(* ===== verification/Prelude.v ===== *)
(** * Verification of the scalable key-value store

    The repository holds a server in Java (a Raft node over an SQLite file,
    with a gRPC service in front) and a client library in C++ (a C interface
    over an RPC client).  This library models both, function by function, and
    proves what they do, what they promise each other, and where they do not do
    what they mean to.

    ** The program and its model

    Server, under [server/src/main/java/com/kvstore/]:
    - [raft/RaftState.java] is RaftState.v: role and term;
    - [storage/SQLiteStorage.java] is SQLiteStorage.v: every method as its
      statements.  JDBC and SQLite are the record [JDBC], an argument of every
      method.  What the class needs of an engine to be the storage it means to be
      is the class [EngineLaws], with the row order it takes for granted in
      [ScanOrder].  SQLite is not such an engine, as it refuses the column name
      [index]; MemoryEngine.v is one.  StorageStart.v has the constructor statement
      by statement;
    - Storage.v is the interface between a node and its storage (class
      [Storage]), its abstract specification [AbsStorage] (a list, two indices,
      a finite map), the class [StorageRefines] of what an implementation owes
      its clients, and the class [Reopens] of one that outlives its process;
    - [raft/RaftNode.java] is RaftNode.v: every method as a computation over
      the record of the fields, generic in the storage.  [ConcurrentHashMap]'s
      iteration order and [Math.random] are the classes [HashOrder] and
      [Draws].  A method that hands tasks to a pool returns them;
    - RaftSystem.v interleaves these tasks (timers, pool, clients) as a step
      relation whose steps are whole methods.  NodeSteps.v and ElectionSteps.v
      split the methods at their accesses to the node and its storage
      ([split_...], each equal to the whole method when nothing comes between);
      NodeThreads.v interleaves the accesses of all the tasks of a node,
      LoneThreads.v those of a server without peers, its requests and its shutdown
      hook included.  Concurrency.v has the threads: trees of atomic actions, run
      by a schedule or stopped at one of them, and rely-guarantee rules for threads
      that share a state and may throw in some of its states.  An action may wait
      for a guard ([Wait]), as a thread does that asks for a lock: the write lock
      of [appendEntries] keeps all others out, the read lock of the vote bodies
      only writers;
    - [server/KVStoreServiceImpl.java], [server/KVStoreServer.java] and
      [config/ServerConfig.java] are KVStoreService.v.  The file of properties
      and the binding of a port are arguments;
    - [proto/raft.proto] and [proto/kv_store.proto] are Messages.v; Java.v has
      the exceptions and the two library functions on strings that are used;
    - DurableServer.v is a node without peers and its service, from its start on a
      storage ([boot]) through gets, puts and crashes; DurableMap.v is the
      specification it refines; ConcurrentServer.v is the same process with its
      threads.  Both are over any storage that implements the abstract one and
      outlives its process;
    - JavaTests.v evaluates the assertions of the unit tests under
      [server/src/test/] on the model, over mocks of its interfaces.

    Client, under [client/]:
    - CMemory.v: the caller's memory, [char *] strings, the filling of a buffer;
    - KvRpc.v: the interface [KvRpc] between the two source files, messages and
      exceptions;
    - [src/kvclient.cpp] is KvClient.v, over any [KvRpc]; also the test program
      [test/test_kv739_die.cpp];
    - [src/kvclientimpl.cpp] is RpcClient.v: constructor, destructor, requests
      and the loop of the completion threads over a heap of objects; gRPC, the
      clock and threads are the class [Grpc].  It yields the instance
      [RpcClient_KvRpc] of the interface; RpcAsync.v interleaves asynchronous
      requests with the rounds of the completion threads, RpcDestroy.v the
      statements of the destructor with them;
    - CompilerId.v and CompilerIdC.v are the compiler identification programs
      that CMake left in [build/CMakeFiles/3.24.1/CompilerIdCXX/] and
      [CompilerIdC/], TypeSize.v the one in [build/CMakeFiles/CheckTypeSize/]
      and Probes.v those in [build/CMakeFiles/CheckIncludeFiles/].

    Computations are values of the monad [M E S A] of this file: they return,
    throw, or reach [Undefined], which is undefined behaviour or the end of the
    process by [std::terminate] in C++ and, in Java, a log with 2^63-1 entries or
    a loop whose fuel is spent.  Neither language rolls state back on an exception
    and neither does the monad.  Java [long]s wrap ([jadd], [jsub]).

    ** What is proved

    - Storage (StorageReplies.v): over any engine, what each method makes of the
      engine's answers, and what it does when a statement fails; SQLiteStorage.v,
      StorageStart.v, StorageScript.v: over an engine that accepts the schema, each
      method refines the abstract storage, errors on a closed connection included,
      and so does any sequence of calls over any number of runs on one file, each
      after starts that were interrupted at any statement; an engine that treats
      [index] as the keyword it is refuses the schema.
    - Node over storage (RaftRefinement.v, StepsRefinement.v): every method over
      a storage that refines the abstract one behaves as over the abstract one,
      access by access too, so the theorems about nodes are proved once, on
      lists and maps.
    - Receiving (RaftLog.v, NodeRun.v, RaftReplication.v): [appendEntries] is
      equal to a pure specification on every branch; log matching, safety of
      the committed prefix, idempotence, the election timer, release of locks;
      and the commit of entries that were not checked.
    - Leading (RaftCommit.v): [updateCommitIndex] terminates and commits what a
      majority holds; a proposal is committed and applied when it returns.
    - Types and termination (Hoare.v, NodeTypes.v): from any node whose longs are
      in range, consistent or not, every method returns or throws, and longs
      stay longs.
    - A node without peers (RaftLone.v): it can always reach leadership, keeps
      it, and then every put succeeds.
    - Threads of a server without peers (LoneThreads.v, ConcurrentServer.v): what
      the election task and concurrent gets and puts keep and answer however
      their accesses interleave, through any number of crashes, stops under way and
      starts; and what they lose: two puts of a key may leave the older value for
      good, and an answered put may not be in the map (CommitRace.v); a put that a
      stop overtakes may be answered and forgotten by the next run (StopRace.v).
    - Elections (RaftElection.v, NodeThreads.v, RaftRace.v): when two majorities
      meet; that a node with a peer is never promoted, whatever the interleaving
      of its threads; how the term can go back under a read lock.
    - Durability (DurableMap.v, DurableServer.v): a server without peers is a map
      that survives crashes at any access of a put, over any storage that outlives
      its process; what was answered stays, what was interrupted may come to light
      with a later put.
    - Service (ServiceSpec.v): a leader answers any sequence of gets and puts as a
      map, so that a put is seen by every later get until the next one of its key,
      over any storage that refines the abstract one; what a configuration becomes,
      ports out of range included;
      what is left after a stop, over any connection that fails once closed; on an
      engine that refuses [index], as SQLite does, no server starts.
    - Client (KvClientSpec.v, RpcClientSpec.v, RpcAsync.v, RpcDestroy.v): the
      contract of each function, the bytes it may write, redirections and retries,
      the objects a client owns, frees and leaks, the calls on the heap at every
      moment, a client's whole life from constructor to destructor with calls under
      way and threads that still complete them while it is destroyed (it may wait
      for ever in [join], as a call has no deadline, and nowhere else), and that
      the retry loop is dead code over this RPC client.  Where asynchronous calls
      are made, responses are taken to outlive their calls; [response_dropped] of
      RpcAsync.v is what happens otherwise.  ClientExamples.v has the concrete
      servers of the witnesses.  KvSession.v puts the two source files
      together: a program that uses the C interface against servers that behave as
      a map uses a map.
    - CompilerId.v, CompilerIdC.v, TypeSize.v: version digits are read back;
      [main] stays in its arrays; the C and the C++ program agree on the C and
      the C++ compiler of one vendor, each with its own macros.  Probes.v: on which
      machines the probes give the macros that ares_config.h has.

    ** Fuel

    Only loops whose count the code fixes have fuel: [applyLoop] runs for
    [commitIndex - lastApplied] rounds and [commitLoop] for [lastLogIndex -
    commitIndex].  If the fuel is spent while the condition of the loop holds,
    the run is [Undefined]; [calls_terminate] of NodeTypes.v proves that it never
    is, whatever the indices, as long as the log has room for an entry more.
    [scan_string] looks at one byte more than the memory holds, so a string that
    is there is always found ([std_string_run]).  A schedule of Concurrency.v is
    a list of thread numbers, and its theorems hold for all of them.

    ** What is not modelled

    Logging and printing; the classes generated from the protos and their wire
    format.  There is no network of nodes: no Raft service is registered, so no
    call of a peer reaches a method of [RaftNode], [sendAppendEntries] builds no
    request and sends nothing, and [requestVote] has no receiving side.  SQLite
    and JDBC themselves.  The wall-clock time of timers, beyond the delays they are
    given; the memory model of the JVM: the accesses of
    the threads are taken to be in one order, each at once, a method of the storage
    being one of them; [KVClient] in [client/src/kvclient.h], which is declared and
    never defined; the functions that no file of the repository defines
    ([read_server_list], [IsLeader], [Shutdown], [TerminateServer]), which are
    parameters.

    The client and the service are not composed: the client's [contactRemote]
    calls are of a service that the server's [Get] and [Put] are not.

    In RpcDestroy.v nobody starts a call on a client that is being destroyed. *)

From stdpp Require Import base gmap strings list fin_maps numbers.
From Stdlib Require Import Lia.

What is needed:
Transcribe only, please, the lines from the first line of the records through the line with "over an RPC". Both of those lines are included.

Answer box:
(* ===== verification/Prelude.v ===== *)
(** * Verification of the scalable key-value store

    The repository holds a server in Java (a Raft node over an SQLite file,
    with a gRPC service in front) and a client library in C++ (a C interface
    over an RPC client).  This library models both, function by function, and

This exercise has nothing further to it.